PCL Helps Deliver San Diego Airport International Arrivals Facility
The joint venture used construction technologies like Bluebeam Revu to build a facility five times larger than the previous building
The San Diego International Airport (SAN) International Arrivals facility just got a major upgrade. In 2017, the airport boarded nearly 22 million passengers, making it one of the busiest airports in California. Of those, over 800,000 were international passengers—a number that has continued to rise. To help the airport meet and exceed the expectations of this growing class of travelers, the PCL|Turner joint venture team completed construction of a beautiful 130,000 square-foot facility this past June, featuring the latest technology to ensure safety and ease of travel.
The approximately $229 million project came with a set of challenges. An aggressive schedule and a workforce of over 3,500 construction workers alone meant that coordination was absolutely central to the success of the joint venture in completing the project on time, on budget, and to the satisfaction of their client.
To that end, the contractors relied on a suite of technologies to manage document coordination and review, especially Bluebeam Revu.
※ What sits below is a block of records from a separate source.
Definition set_discarded (v : list AQueue) (a : App) : App :=
  mkApp (asyncChainQueue a) v (resetCounter a) (elapsedTime a) (runningTotal a) (waitingToFinish a) (finalMessageVisible a) (isInInitialState a) (lastTotal a) (lastTimeCheck a) (form a) (clock a) (timers a) (observers a).

Definition set_resetCounter (v : nat) (a : App) : App :=
  mkApp (asyncChainQueue a) (discarded a) v (elapsedTime a) (runningTotal a) (waitingToFinish a) (finalMessageVisible a) (isInInitialState a) (lastTotal a) (lastTimeCheck a) (form a) (clock a) (timers a) (observers a).

Definition set_elapsedTime (v : nat) (a : App) : App :=
  mkApp (asyncChainQueue a) (discarded a) (resetCounter a) v (runningTotal a) (waitingToFinish a) (finalMessageVisible a) (isInInitialState a) (lastTotal a) (lastTimeCheck a) (form a) (clock a) (timers a) (observers a).

Definition set_runningTotal (v : Z) (a : App) : App :=
  mkApp (asyncChainQueue a) (discarded a) (resetCounter a) (elapsedTime a) v (waitingToFinish a) (finalMessageVisible a) (isInInitialState a) (lastTotal a) (lastTimeCheck a) (form a) (clock a) (timers a) (observers a).

Definition set_waitingToFinish (v : bool) (a : App) : App :=
  mkApp (asyncChainQueue a) (discarded a) (resetCounter a) (elapsedTime a) (runningTotal a) v (finalMessageVisible a) (isInInitialState a) (lastTotal a) (lastTimeCheck a) (form a) (clock a) (timers a) (observers a).

Definition set_finalMessageVisible (v : bool) (a : App) : App :=
  mkApp (asyncChainQueue a) (discarded a) (resetCounter a) (elapsedTime a) (runningTotal a) (waitingToFinish a) v (isInInitialState a) (lastTotal a) (lastTimeCheck a) (form a) (clock a) (timers a) (observers a).

Definition set_isInInitialState (v : bool) (a : App) : App :=
  mkApp (asyncChainQueue a) (discarded a) (resetCounter a) (elapsedTime a) (runningTotal a) (waitingToFinish a) (finalMessageVisible a) v (lastTotal a) (lastTimeCheck a) (form a) (clock a) (timers a) (observers a).

Definition set_lastTotal (v : Z) (a : App) : App :=
  mkApp (asyncChainQueue a) (discarded a) (resetCounter a) (elapsedTime a) (runningTotal a) (waitingToFinish a) (finalMessageVisible a) (isInInitialState a) v (lastTimeCheck a) (form a) (clock a) (timers a) (observers a).

Definition set_lastTimeCheck (v : nat) (a : App) : App :=
  mkApp (asyncChainQueue a) (discarded a) (resetCounter a) (elapsedTime a) (runningTotal a) (waitingToFinish a) (finalMessageVisible a) (isInInitialState a) (lastTotal a) v (form a) (clock a) (timers a) (observers a).

Definition set_form (v : DataFromForm.t) (a : App) : App :=
  mkApp (asyncChainQueue a) (discarded a) (resetCounter a) (elapsedTime a) (runningTotal a) (waitingToFinish a) (finalMessageVisible a) (isInInitialState a) (lastTotal a) (lastTimeCheck a) v (clock a) (timers a) (observers a).

Definition set_clock (v : nat) (a : App) : App :=
  mkApp (asyncChainQueue a) (discarded a) (resetCounter a) (elapsedTime a) (runningTotal a) (waitingToFinish a) (finalMessageVisible a) (isInInitialState a) (lastTotal a) (lastTimeCheck a) (form a) v (timers a) (observers a).

Definition set_timers (v : list Timer) (a : App) : App :=
  mkApp (asyncChainQueue a) (discarded a) (resetCounter a) (elapsedTime a) (runningTotal a) (waitingToFinish a) (finalMessageVisible a) (isInInitialState a) (lastTotal a) (lastTimeCheck a) (form a) (clock a) v (observers a).

Definition set_observers (v : list Observer) (a : App) : App :=
  mkApp (asyncChainQueue a) (discarded a) (resetCounter a) (elapsedTime a) (runningTotal a) (waitingToFinish a) (finalMessageVisible a) (isInInitialState a) (lastTotal a) (lastTimeCheck a) (form a) (clock a) (timers a) v.
(** ** The queues by generation *)

(** All queues, oldest first: [discarded] and then the live one.  The
    generation of a queue is its position here. *)
Definition all_queues (a : App) : list AQueue := discarded a ++ [asyncChainQueue a].

(** The generation of the live queue. *)
Definition live_gen (a : App) : nat := length (discarded a).

Definition queue_of (a : App) (g : nat) : option AQueue := all_queues a !! g.

Definition update_queue (g : nat) (f : AQueue -> AQueue) (a : App) : App :=
  if g =? live_gen a then set_asyncChainQueue (f (asyncChainQueue a)) a
  else set_discarded (alter f g (discarded a)) a.

(** ** The component's methods *)

(** The constructor (lines 40-51), with the form's initial values
    (lines 42-43) and [ngOnInit]'s subscription started at time 0. *)
Definition init : App :=
  mkApp (Chain.new 0%Z false) [] 0 0 0%Z false false true 0%Z 0 (DataFromForm.mk 1 4) 0 [] [].

(** [parseFloat(this.Clock)] (lines 119, 130) in tenths of a second:
    [AppView.v] models the text [(0.001 * elapsedTime).toFixed(1)] and
    [parseFloat], and shows that they give this value, [elapsedTime]
    being a multiple of [tickPeriod]. *)
Definition Clock (a : App) : nat := elapsedTime a / tickPeriod.

(** [reset()] (lines 92-100). *)
Definition reset (a : App) : App :=
  mkApp (Chain.new 0%Z false) (discarded a ++ [asyncChainQueue a]) (S (resetCounter a))
    0 0%Z false false true (lastTotal a) (lastTimeCheck a) (form a) (clock a)
    (timers a) (observers a).

(** [onSubmit()] (lines 102-105): the form's values become the task's
    known arguments. *)
Definition onSubmit (a : App) : App :=
  set_asyncChainQueue
    (Chain.pushPromiseToQueue (form a) createArgumentsForTask task_promise (asyncChainQueue a)) a.

(** [halt_closeThenFinish()] (lines 114-122): close, and register the
    callback on the returned promise. *)
Definition halt_closeThenFinish (a : App) : App :=
  let (q, r) := Tracker.closeQueueAndGetFinalResult (asyncChainQueue a) in
  set_observers (observers a ++ [mkObserver CloseThenFinish (live_gen a) r])
    (set_asyncChainQueue q a).

(** [halt_finishThenClose()] (lines 124-133). *)
Definition halt_finishThenClose (a : App) : App :=
  let a1 := set_waitingToFinish true a in
  let (q, r) := Tracker.getFinalResultAndCloseWhenAllTasksComplete (asyncChainQueue a1) in
  set_observers (observers a1 ++ [mkObserver FinishThenClose (live_gen a1) r])
    (set_asyncChainQueue q a1).

(** [openQueue()] (lines 135-139). *)
Definition openQueue (a : App) : App :=
  set_asyncChainQueue (Gate.openQueue (asyncChainQueue a))
    (set_waitingToFinish false (set_finalMessageVisible false a)).

(** The body of an observer (lines 117-120 and 127-131); [this] is the
    component, so [IsClosed] is read from the live queue. *)
Definition observer_callback (k : HaltKind) (a : App) : App :=
  let a1 := match k with FinishThenClose => set_waitingToFinish false a | CloseThenFinish => a end in
  let a2 := set_lastTimeCheck (Clock a1)
              (set_lastTotal (runningTotal a1) (set_isInInitialState false a1)) in
  set_finalMessageVisible (Gate.IsClosed (asyncChainQueue a2)) a2.

(** [promiseToPushToQueue(args)] (lines 149-161), run for the cell [i] of
    the queue of generation [g]: capture [signalValue] and
    [newRunningTotal] and register the timer. *)
Definition promiseToPushToQueue (args : InputToTask.t) (g i : nat) (a : App) : App :=
  let signalValue := resetCounter a in
  let due := clock a + Z.to_nat (InputToTask.delayInMilliseconds args) in
  set_timers (timers a ++ [mkTimer due signalValue (newRunningTotal args) g i]) a.

(** The timer [k] fires (lines 154-159): if no [reset] has happened
    since it was registered, publish the total and resolve the task's
    promise, which registers the completion in its queue (line 51). *)
Definition timer_fires (k : nat) (a : App) : option App :=
  match timers a !! k with
  | Some t =>
      if timer_due t <=? clock a then
        let a1 := set_timers (delete k (timers a)) a in
        if resetCounter a =? signalValue t then
          let a2 := set_runningTotal (timer_newRunningTotal t) a1 in
          Some (update_queue (timer_gen t)
                  (fun q => default q (Chain.settle_step (timer_cell t) q)) a2)
        else Some a1
      else None
  | None => None
  end.
Lemma inv_timer_step q i q' : inv q -> Chain.timer_step i q = Some q' -> inv q'.
Proof.
  intros HI H. unfold Chain.timer_step in H.
  destruct (pipe q !! i) as [[n st]|] eqn:Hi; [| done].
  destruct n as [|a ci cb t| |]; destruct st as [|due s| | | | |]; try done.
  destruct (Nat.leb_spec due (now q)); [| done].
  assert (Hprev : forall j d, i = S j -> pipe q !! j = Some d -> status d = Fulfilled s).
  { intros j d -> Hd. exact (inv_chain _ HI _ _ _ Hi Hd). }
  destruct (cb (ci s a)) as [out|] eqn:Hcb; injection H as <-.
  - eapply inv_complete; [exact HI | exact Hi | done | done |].
    intros j d Hij Hd. simpl. rewrite (Hprev j d Hij Hd). eauto.
  - eapply inv_set_status_same; [exact HI | exact Hi | done | | done | intros ? [=]].
    intros j d Hij Hd. simpl. rewrite (Hprev j d Hij Hd). eauto.
Qed.

Lemma inv_settle_step q i q' : inv q -> Chain.settle_step i q = Some q' -> inv q'.
Proof.
  intros HI H. unfold Chain.settle_step in H.
  destruct (pipe q !! i) as [[n st]|] eqn:Hi; [| done].
  destruct n as [| |a ci pr|]; destruct st as [| | o | | | |]; try done.
  assert (Hprev : forall j d, i = S j -> pipe q !! j = Some d ->
            exists s, status d = Fulfilled s /\ o = pr (ci s a)).
  { intros j d -> Hd. exact (inv_chain _ HI _ _ _ Hi Hd). }
  destruct o as [v| |]; try done; injection H as <-.
  - eapply inv_complete; [exact HI | exact Hi | done | done |].
    intros j d Hij Hd. destruct (Hprev j d Hij Hd) as (s & -> & Ho). simpl. eauto.
  - eapply inv_set_status_same; [exact HI | exact Hi | done | | done | intros ? [=]].
    intros j d Hij Hd. destruct (Hprev j d Hij Hd) as (s & -> & Ho). simpl. eauto.
Qed.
Kevin Marino, the VDC manager for PCL Construction in San Diego who worked on the airport, said that they used Revu at various stages of the project, utilizing it to communicate with ownership, design partners and trades. Using Bluebeam Studio, the real-time cloud capability in Revu, allowed for access anywhere, anytime, as well as instant document sharing and version control. The PCL|Turner team “reduced process inefficiency during information handoff with real-time communication by all users,” Marino added. In addition, using Revu led to a 33% reduction in payment waiting time compared to using traditional delivery methods.
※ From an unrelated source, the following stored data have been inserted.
(* ===== verification/Refinement.v ===== *)
(** * The queue refines the synchronous fold

    [agrees st f]: a promise in state [st] is consistent with ending as
    [f].  [chain_refines_fold] shows, by induction along the chain and the
    local contract [step_ok], that in every reachable queue each promise
    agrees with the fold ([Spec.chain_result]) of the steps up to it: the
    values the asynchronous chain produces are those of running its tasks
    one after another on the initial value, barriers included as the
    identity.  The promise of a step that waits ([TimerSet], [Awaiting],
    [Subscribed]) has been given the fold of the steps before it. *)

From stdpp Require Import base list.
From S2P Require Import Prelude Types Gate Tracker Chain Invariants Reachable Spec.

Module Refinement.
Section Refinement.
Context {TInput SOutput RArgs : Type}.
Abbreviation Node := (Node TInput SOutput RArgs).
Abbreviation Cell := (Cell TInput SOutput RArgs).
Abbreviation Queue := (Queue TInput SOutput RArgs).

Definition agrees (st : Status SOutput) (f : Spec.Final SOutput) : Prop :=
  match st with
  | Fulfilled v => f = Spec.FVal v
  | Rejected => f = Spec.FRej
  | Hung => f = Spec.FNever
  | _ => True
  end.

(** The value a waiting step was started with. *)
Definition started_with (st : Status SOutput) : option SOutput :=
  match st with
  | TimerSet _ s | Subscribed s => Some s
  | _ => None
  end.

Lemma step_ok_agrees (n : Node) prev st f :
  step_ok n prev st -> is_settled prev = true -> agrees prev f ->
  agrees st (Spec.step_result n f).
Proof.
  destruct prev; try done; simpl; intros Hok _ ->;
    destruct st, n; simpl in *; try done;
    repeat match goal with
    | H : _ \/ _ |- _ => destruct H
    | H : exists _, _ |- _ => destruct H
    | H : _ /\ _ |- _ => destruct H
    | H : Fulfilled _ = Fulfilled _ |- _ => injection H as <-
    end; subst; try done;
    repeat match goal with H : ?x = _ |- context [?x] => rewrite H end; done.
Qed.

Lemma take_nodes_S (q : Queue) i c :
  pipe q !! i = Some c -> take (S i) (nodes q) = take i (nodes q) ++ [node c].
Proof. intros H. apply take_S_r. unfold nodes. by rewrite list_lookup_fmap, H. Qed.

Lemma chain_refines_fold_inv (q : Queue) :
  inv q -> forall i c, pipe q !! i = Some c ->
  agrees (status c) (Spec.chain_result (take (S i) (nodes q))).
Proof.
  intros HI i. induction i as [|i IH]; intros c Hc.
  - destruct (inv_init q HI) as [v Hv]. rewrite Hv in Hc. injection Hc as <-.
    rewrite (take_nodes_S q 0 _ Hv). done.
  - assert (Hlt : i < length (pipe q)) by (apply lookup_lt_Some in Hc; lia).
    destruct (lookup_lt_is_Some_2 _ _ Hlt) as [c' Hc'].
    pose proof (inv_chain q HI i c c' Hc Hc') as Hok.
    rewrite (take_nodes_S q (S i) c Hc), Spec.chain_result_snoc.
    destruct (is_settled (status c')) eqn:Hs.
    + exact (step_ok_agrees _ _ _ _ Hok Hs (IH c' Hc')).
    + by rewrite (step_ok_pending _ _ _ Hok Hs).
Qed.

(** A step that waits was started with the fold of the steps before it. *)
Lemma started_with_fold_inv (q : Queue) :
  inv q -> forall i c s, pipe q !! S i = Some c -> started_with (status c) = Some s ->
  Spec.chain_result (take (S i) (nodes q)) = Spec.FVal s.
Proof.
  intros HI i c s Hc Hs.
  assert (Hlt : i < length (pipe q)) by (apply lookup_lt_Some in Hc; lia).
  destruct (lookup_lt_is_Some_2 _ _ Hlt) as [c' Hc'].
  pose proof (inv_chain q HI i c c' Hc Hc') as Hok.
  pose proof (chain_refines_fold_inv q HI i c' Hc') as Hag.
  destruct (status c) eqn:E; simpl in Hs; try done; injection Hs as <-;
    destruct (node c); simpl in Hok; try done; rewrite Hok in Hag; done.
Qed.
End Refinement.
End Refinement.
(* ===== verification/Returns.v ===== *)
(** * The promises returned to callers

    [closeQueueAndGetFinalResult] returns the promise that was the tail
    of the chain at the call ([RAdopt]); the drained branch of
    [getFinalResultAndCloseWhenAllTasksComplete] a copy of it; its
    waiting branch a promise that the first [queueComplete] event makes
    follow the tail at that moment ([RWaiting], then [RThen]).  This file
    shows that a returned promise, once settled, keeps what it follows
    ([rets_stable]): the drain waiters only ever rewrite their own
    [RWaiting] entries ([rets_ok]); and that the promise a drain waiter
    follows is never older than the tail at its call ([ret_tracks]).
    With the refinement of [Refinement.v], the value a caller receives is
    the fold of the steps before the promise it follows. *)

From stdpp Require Import base list.
From S2P Require Import Prelude Types Gate Tracker Chain Invariants Reachable Monotone Spec Refinement.

Module Returns.
Section Returns.
Context {TInput SOutput RArgs : Type}.
Abbreviation Node := (Node TInput SOutput RArgs).
Abbreviation Queue := (Queue TInput SOutput RArgs).
Implicit Types (q : Queue).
The new international arrivals facility is nearly five times larger than the building it replaced and will be one of the first in the nation to utilize 100% biometric or facial recognition technology on arriving passengers. It also includes two stunning art installations, four escalators, three elevators, nearly 450 truckloads of concrete and 200,000 pounds of sheet metal ductwork. With that level of complication, it’s no surprise that meeting the project schedule was one of the joint venture’s biggest successes, said Marino. It’s not hard to see why: incredibly, the building received its certificate of occupancy exactly one year after the project broke ground, an incredible feat for a construction project of this size and scope. That deadline would have been nearly unattainable if it weren’t for the joint venture’s embrace of construction technologies like Revu, which helped the industry speed up, scale up and streamline their processes.